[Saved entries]
(** From [s] to [s'], events with fresh, distinct ids were appended. *)
Definition extends (s s' : pstate) : Prop :=
  ∃ evs : list (pystr * (pystr * dict)),
    existing_event_ids s' = reverse (map fst evs) ++ existing_event_ids s
    ∧ new_events s' = new_events s ++ map snd evs
    ∧ NoDup (map fst evs)
    ∧ (∀ id, id ∈ map fst evs → id ∉ existing_event_ids s)
    ∧ Forall well_formed evs.

#[export] Instance extends_preorder : PreOrder extends.
Proof.
  split.
  - intros s. exists []. simpl. rewrite app_nil_r. split_and!; auto; [constructor | set_solver].
  - intros s1 s2 s3 (e1 & X1 & N1 & D1 & F1 & W1) (e2 & X2 & N2 & D2 & F2 & W2).
    exists (e1 ++ e2). rewrite map_app, !map_app, reverse_app, X2, X1, N2, N1, <- !app_assoc.
    split_and!; [done..| | |by apply Forall_app].
    + apply NoDup_app. split_and!; [done| |done]. intros id H1 H2. apply (F2 id H2).
      rewrite X1, elem_of_app, elem_of_reverse. auto.
    + intros id [H1|H2]%elem_of_app; [auto|]. intros Hin. apply (F2 id H2).
      rewrite X1, elem_of_app. auto.
Qed.

(** Steps that leave ids and events alone. *)
Definition same_events (s s' : pstate) : Prop :=
  existing_event_ids s' = existing_event_ids s ∧ new_events s' = new_events s.

#[export] Instance same_events_preorder : PreOrder same_events.
Proof. split; [by intros s | intros s1 s2 s3 [] []; split; congruence]. Qed.

Lemma same_extends s s' : same_events s s' → extends s s'.
Proof.
  intros [X N]. exists []. simpl. rewrite app_nil_r, X, N. split_and!; auto; [constructor | set_solver].
Qed.

Lemma with_session_get k session_id (d : dict) v :
  dget k d = Some v → dget k (with_session session_id d) = Some v.
Proof.
  unfold with_session. intros E. induction d as [|[k' v'] d IH]; simpl in *; [done|].
  case_bool_decide; [done | by apply IH].
Qed.
(* ===== verification/SessionWatcher.v ===== *)
(** * The session watcher

    [session_watcher.py]: tailing session files by byte offset, the bodyless
    locator index with its bounded cache of bodies, discovery of main sessions,
    pages of the timeline, and the poll loop's emissions.

    A file system as one operation sees it is a [view]: the [stat] and the reads
    of an operation may disagree, since the writer runs at the same time.  Events
    are the bodies before enrichment; the enrichment with subagent metadata and
    the re-broadcast of enriched parents are in [SubagentCards]. *)

From Stdlib Require Import NArith ZArith QArith Lia.
From S2P Require Import Prelude PyStr PyJson PyMonad PyKeyed PyBytes SessionParser.
From stdpp Require Import options.
#[global] Open Scope nat_scope.
#[local] Open Scope py_scope.

(** ** Bytes *)

Definition newline : N := 10.

(** [b.strip()]: ASCII white space *)
Definition is_ascii_space (b : N) : bool := ((9 <=? b) && (b <=? 13) || (b =? 32))%N.
Fixpoint drop_while (f : N → bool) (s : bytes) : bytes :=
  match s with
  | [] => []
  | b :: s' => if f b then drop_while f s' else s
  end.
Definition bytes_strip (s : bytes) : bytes :=
  reverse (drop_while is_ascii_space (reverse (drop_while is_ascii_space s))).

(** [raw.decode("utf-8")]; [None] is [UnicodeDecodeError]. *)
Definition decode (s : bytes) : option pystr := decode_utf8 false None (length s) s.

(** Whatever the reader does not accept is incomplete; the code catches
    [ValueError], which is all it raises but for a text nested too deep. *)
Definition _is_complete_json_object (fragment : bytes) : bool :=
  let stripped := bytes_strip fragment in
  if stripped =? [] then false
  else match loads_bytes stripped with Loaded _ => true | _ => false end.

Definition _split_at_last_complete_line (data : bytes) : bytes * bytes :=
  if endswith [newline] data then (data, [])
  else
    let newline_index := rfind [newline] data in
    let fragment := match newline_index with None => data | Some i => drop (i + 1) data end in
    if _is_complete_json_object fragment then (data, [])
    else match newline_index with
         | None => ([], data)
         | Some i => (take (i + 1) data, fragment)
         end.

(** The lines of [data] with their offsets; [cur] is the line being read, the
    last byte first, [start] its offset. *)
Fixpoint line_spans (start : nat) (cur data : bytes) : list (nat * nat * bytes) :=
  match data with
  | [] => match cur with [] => [] | _ => [(start, length cur, reverse cur)] end
  | b :: data' =>
      if (b =? newline)%N then
        (start, S (length cur), reverse (b :: cur)) :: line_spans (start + S (length cur)) [] data'
      else line_spans start (b :: cur) data'
  end.
Definition _iter_line_spans (data : bytes) (base_offset : nat) : list (nat * nat * bytes) :=
  line_spans base_offset [] data.

(** ** State *)
Record EventLocator := { event_id : pystr; timestamp : pystr; byte_offset : nat; byte_len : nat }.

Record SessionFileState := {
  session_id : pystr;
  file_path : pystr;
  byte_offset_consumed : nat;
  last_mtime : Q;
  locators : list EventLocator;
  emitted_count : nat;
}.

Definition new_file_state (sid path : pystr) : SessionFileState :=
  {| session_id := sid; file_path := path; byte_offset_consumed := 0; last_mtime := 0%Q; locators := [];
     emitted_count := 0 |}.

Record watcher := {
  _session_states : list (pystr * SessionFileState);
  _main_session_ids : list pystr;
  _existing_event_ids : list pystr;
  _tool_name_by_call_id : list (json * json);
  (** oldest first *)
  _body_cache : list (pystr * dict);
  _body_cache_capacity : nat;
  _locator_ref_by_id : gmap pystr (pystr * nat);
  _subagent_id_by_tool_call : list (json * json);
  _agent_parent_event_ids : list pystr;
  (** every batch handed to [on_events], with the session it came from *)
  emitted : list (pystr * list EventLocator * list dict);
}.

Abbreviation W := (M watcher).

_WORK REQUEST_
Set out, exactly as written, the lines from the line with "(pystr * nat);" to the last line of the records, inclusive, and only those lines.

_EXERCISE RESULT_
  _locator_ref_by_id : gmap pystr (pystr * nat);
  _subagent_id_by_tool_call : list (json * json);
  _agent_parent_event_ids : list pystr;
  (** every batch handed to [on_events], with the session it came from *)
  emitted : list (pystr * list EventLocator * list dict);
}.

Abbreviation W := (M watcher).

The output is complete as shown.